PROBLEM STATEMENT: Going from the top of the data below, give again each line through the one containing "Some (selectedBrand p)", both ends kept.

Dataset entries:
(** The callback given to [registerFiltersCallback]; the same six lines
    apply the filters of a pending update on mount. *)
Definition applyFilters (filters : jsobj) (p : Products) : Products :=
  let p := whenTruthy filters "category" setSelectedCategory p in
  let p := whenTruthy filters "brand" setSelectedBrand p in
  let p := whenTruthy filters "min_price"
             (fun v => setPriceRange (fun prev => {| min := v; max := max prev |})) p in
  let p := whenTruthy filters "max_price"
             (fun v => setPriceRange (fun prev => {| min := min prev; max := v |})) p in
  let p := whenTruthy filters "sort_by" setSortBy p in
  whenTruthy filters "query" setSearchQuery p.

(** The six filter cells of the page, by the key of the event that is
    written into them. *)
Definition filterKeys : list string :=
  ["category"; "brand"; "min_price"; "max_price"; "sort_by"; "query"].

Definition filterCell (k : string) (p : Products) : option jsval :=
  if String.eqb k "category" then Some (selectedCategory p)
  else if String.eqb k "brand" then Some (selectedBrand p)
  else if String.eqb k "min_price" then Some (min (priceRange p))
  else if String.eqb k "max_price" then Some (max (priceRange p))
  else if String.eqb k "sort_by" then Some (sortBy p)
  else if String.eqb k "query" then Some (searchQuery p)
  else None.

(** The callback given to [registerProductsCallback]. *)
Definition onProductsUpdate (newProducts : list product)
    (newTotal : option jsval) (p : Products) : Products :=
  setLoading false (setTotal newTotal (setProducts newProducts p)).

(** The callback given to [registerProductDetailCallback]. *)
Definition onProductDetail (pr : product) (p : Products) : Products :=
  setIsModalOpen true (setSelectedProduct (Some pr) p).

(** The callback given to [registerCompareCallback]. *)
Definition onCompare (productsToCompare : list product) (p : Products)
  : Products :=
  setIsCompareOpen true (setCompareList (fun _ => productsToCompare) p).

(** *** Manual handlers *)

(** [prev.some(p => p.id === product.id)] *)
Definition isSelected (pr : product) (prev : list product) : bool :=
  existsb (fun q => bool_decide (product_id q = product_id pr)) prev.

(** The updater of [handleCompareToggle]; the [alert] of the branch that
    refuses a fifth product is not recorded. *)
Definition handleCompareToggle (pr : product) (p : Products) : Products :=
  setCompareList (fun prev =>
    if isSelected pr prev
    then List.filter (fun q => negb (bool_decide (product_id q = product_id pr))) prev
    else if (4 <=? length prev)%nat then prev
    else prev ++ [pr]) p.

(** *** HTTP refresh *)

(** [URLSearchParams]: the appended pairs in order. *)
Definition appendIf (c : bool) (k : string) (v : jsval)
    (params : list (string * jsval)) : list (string * jsval) :=
  if c then params ++ [(k, v)] else params.

Definition queryParams (p : Products) : list (string * jsval) :=
  let params := [] in
  let params := appendIf (truthy (searchQuery p)) "query" (searchQuery p) params in
  let params := appendIf (truthy (selectedCategory p)) "category" (selectedCategory p) params in
  let params := appendIf (truthy (selectedBrand p)) "brand" (selectedBrand p) params in
  let params := appendIf (truthy (min (priceRange p))) "min_price" (min (priceRange p)) params in
  let params := appendIf (truthy (max (priceRange p))) "max_price" (max (priceRange p)) params in
  appendIf (negb (bool_decide (sortBy p = JStr "relevance"))) "sort_by" (sortBy p) params.

(** How the [fetch] of [fetchProducts] ends. *)
Inductive fetchResult : Type :=
  | FetchSuccess (ps : list product) (t : option jsval)   (* [data.success] *)
  | FetchFailure                                           (* [!data.success] *)
  | FetchThrows.                                           (* network, JSON *)

(** [fetchProducts] up to its [await fetch(...)]. *)
Definition fetchProducts_issue (p : Products) : Products :=
  setError None (setLoading true p).

(** [fetchProducts] from the response on. *)
Definition fetchProducts_settle (r : fetchResult) (p : Products) : Products :=
  let p :=
    match r with
    | FetchSuccess ps t => setTotal t (setProducts ps p)
    | FetchFailure => setError (Some "Failed to fetch products") p
    | FetchThrows => setError (Some "Failed to connect to server") p
    end in
  setLoading false p.

(** *** CompareModal

    [if (!isOpen || !products || products.length < 2) return null;] with
    [products = compareList] and [isOpen = isCompareOpen]: whether the
    comparison view is rendered. *)
Definition CompareModal_renders (products_ : list product) (isOpen : bool)
  : bool :=
  negb (negb isOpen || (length products_ <? 2)%nat).

Definition compareViewOpen (p : Products) : bool :=
  CompareModal_renders (compareList p) (isCompareOpen p).
End Page.

(** ** The voice provider (context/VoiceContext.js) in its browser *)

Module Voice.
Import Cart.

(** An inbound audio frame: the bytes of the [ArrayBuffer] read from a
    binary message. *)
Definition frame : Type := list Z.

(** [WebSocket.readyState] *)
Inductive readyState : Type := CONNECTING | OPEN | CLOSING | CLOSED.

(** [AudioContext.state] *)
Inductive contextState : Type := suspended | running | closed.

(** The audio track of a microphone stream. *)
Record Track : Type := { enabled : bool; stopped : bool }.

(** What a navigation-carrying SHOW_PRODUCTS event leaves for the page
    that is about to mount. *)
Record PendingUpdate : Type := {
  pending_products : list product;
  pending_total : option jsval;
  pending_filters : jsobj
}.

(** *** React state of [VoiceProvider]: its [useState] cells *)

Record State : Type := {
  isConnected : bool;
  isListening : bool;
  isProcessing : bool;
  isSpeaking : bool;
  userTranscript : string;
  assistantTranscript : string;
  lastProducts : list product;
  lastFilters : jsobj;
  isMuted : bool
}.

Definition setIsConnected (v : bool) (s : State) : State :=
  {| isConnected := v; isListening := isListening s;
     isProcessing := isProcessing s; isSpeaking := isSpeaking s;
     userTranscript := userTranscript s;
     assistantTranscript := assistantTranscript s;
     lastProducts := lastProducts s; lastFilters := lastFilters s;
     isMuted := isMuted s |}.

Definition setIsListening (v : bool) (s : State) : State :=
  {| isConnected := isConnected s; isListening := v;
     isProcessing := isProcessing s; isSpeaking := isSpeaking s;
     userTranscript := userTranscript s;
     assistantTranscript := assistantTranscript s;
     lastProducts := lastProducts s; lastFilters := lastFilters s;
     isMuted := isMuted s |}.

Definition setIsProcessing (v : bool) (s : State) : State :=
  {| isConnected := isConnected s; isListening := isListening s;
     isProcessing := v; isSpeaking := isSpeaking s;
     userTranscript := userTranscript s;
     assistantTranscript := assistantTranscript s;
     lastProducts := lastProducts s; lastFilters := lastFilters s;
     isMuted := isMuted s |}.

Definition setIsSpeaking (v : bool) (s : State) : State :=
  {| isConnected := isConnected s; isListening := isListening s;
     isProcessing := isProcessing s; isSpeaking := v;
     userTranscript := userTranscript s;
     assistantTranscript := assistantTranscript s;
     lastProducts := lastProducts s; lastFilters := lastFilters s;
     isMuted := isMuted s |}.

Definition setUserTranscript (v : string) (s : State) : State :=
  {| isConnected := isConnected s; isListening := isListening s;
     isProcessing := isProcessing s; isSpeaking := isSpeaking s;
     userTranscript := v; assistantTranscript := assistantTranscript s;
     lastProducts := lastProducts s; lastFilters := lastFilters s;
     isMuted := isMuted s |}.

Definition setAssistantTranscript (v : string) (s : State) : State :=
  {| isConnected := isConnected s; isListening := isListening s;
     isProcessing := isProcessing s; isSpeaking := isSpeaking s;
     userTranscript := userTranscript s; assistantTranscript := v;
     lastProducts := lastProducts s; lastFilters := lastFilters s;
     isMuted := isMuted s |}.

Definition setLastProducts (v : list product) (s : State) : State :=
  {| isConnected := isConnected s; isListening := isListening s;
     isProcessing := isProcessing s; isSpeaking := isSpeaking s;
     userTranscript := userTranscript s;
     assistantTranscript := assistantTranscript s; lastProducts := v;
     lastFilters := lastFilters s; isMuted := isMuted s |}.

Definition setLastFilters (v : jsobj) (s : State) : State :=
  {| isConnected := isConnected s; isListening := isListening s;
     isProcessing := isProcessing s; isSpeaking := isSpeaking s;
     userTranscript := userTranscript s;
     assistantTranscript := assistantTranscript s;
     lastProducts := lastProducts s; lastFilters := v; isMuted := isMuted s |}.

Definition setIsMuted (v : bool) (s : State) : State :=
  {| isConnected := isConnected s; isListening := isListening s;
     isProcessing := isProcessing s; isSpeaking := isSpeaking s;
     userTranscript := userTranscript s;
     assistantTranscript := assistantTranscript s;
     lastProducts := lastProducts s; lastFilters := lastFilters s;
     isMuted := v |}.

(** *** Refs of [VoiceProvider]: its [useRef] cells

    A ref that holds a browser object holds its index in the table of the
    objects of its kind, so that two holders of one object see the same
    object.  The callback refs hold closures of the product page; only
    whether they are set is recorded, a call runs the page's function on
    the page that is mounted. *)

Record Refs : Type := {
  voiceUpdateFlagRef : bool;
  pendingVoiceUpdateRef : option PendingUpdate;   (* [None]: [null] *)
  onProductsUpdateRef : bool;   (* callbacks: [false] is [null] *)
  onFiltersUpdateRef : bool;
  onProductDetailRef : bool;
  onCompareRef : bool;
  onAddToCartRef : bool;
  wsRef : option nat;   (* index into [sockets] *)
  audioContextRef : option nat;   (* index into [contexts] *)
  mediaStreamRef : option nat;   (* index into [streams] *)
  processorRef : option nat;   (* index into [processors] *)
  playbackQueueRef : list frame;
  isPlayingRef : bool
}.

Definition set_voiceUpdateFlagRef (v : bool) (r : Refs) : Refs :=
  {| voiceUpdateFlagRef := v;
     pendingVoiceUpdateRef := pendingVoiceUpdateRef r;
     onProductsUpdateRef := onProductsUpdateRef r;
     onFiltersUpdateRef := onFiltersUpdateRef r;
     onProductDetailRef := onProductDetailRef r;
     onCompareRef := onCompareRef r; onAddToCartRef := onAddToCartRef r;
     wsRef := wsRef r; audioContextRef := audioContextRef r;
     mediaStreamRef := mediaStreamRef r; processorRef := processorRef r;
     playbackQueueRef := playbackQueueRef r; isPlayingRef := isPlayingRef r |}.

Definition set_pendingVoiceUpdateRef (v : option PendingUpdate) (r : Refs) : Refs :=
  {| voiceUpdateFlagRef := voiceUpdateFlagRef r; pendingVoiceUpdateRef := v;
     onProductsUpdateRef := onProductsUpdateRef r;
     onFiltersUpdateRef := onFiltersUpdateRef r;
     onProductDetailRef := onProductDetailRef r;
     onCompareRef := onCompareRef r; onAddToCartRef := onAddToCartRef r;
     wsRef := wsRef r; audioContextRef := audioContextRef r;
     mediaStreamRef := mediaStreamRef r; processorRef := processorRef r;
     playbackQueueRef := playbackQueueRef r; isPlayingRef := isPlayingRef r |}.

Definition set_onProductsUpdateRef (v : bool) (r : Refs) : Refs :=
  {| voiceUpdateFlagRef := voiceUpdateFlagRef r;
     pendingVoiceUpdateRef := pendingVoiceUpdateRef r;
     onProductsUpdateRef := v; onFiltersUpdateRef := onFiltersUpdateRef r;
     onProductDetailRef := onProductDetailRef r;
     onCompareRef := onCompareRef r; onAddToCartRef := onAddToCartRef r;
     wsRef := wsRef r; audioContextRef := audioContextRef r;
     mediaStreamRef := mediaStreamRef r; processorRef := processorRef r;
     playbackQueueRef := playbackQueueRef r; isPlayingRef := isPlayingRef r |}.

EXERCISE RESULT:
(** The callback given to [registerFiltersCallback]; the same six lines
    apply the filters of a pending update on mount. *)
Definition applyFilters (filters : jsobj) (p : Products) : Products :=
  let p := whenTruthy filters "category" setSelectedCategory p in
  let p := whenTruthy filters "brand" setSelectedBrand p in
  let p := whenTruthy filters "min_price"
             (fun v => setPriceRange (fun prev => {| min := v; max := max prev |})) p in
  let p := whenTruthy filters "max_price"
             (fun v => setPriceRange (fun prev => {| min := min prev; max := v |})) p in
  let p := whenTruthy filters "sort_by" setSortBy p in
  whenTruthy filters "query" setSearchQuery p.

(** The six filter cells of the page, by the key of the event that is
    written into them. *)
Definition filterKeys : list string :=
  ["category"; "brand"; "min_price"; "max_price"; "sort_by"; "query"].

Definition filterCell (k : string) (p : Products) : option jsval :=
  if String.eqb k "category" then Some (selectedCategory p)
  else if String.eqb k "brand" then Some (selectedBrand p)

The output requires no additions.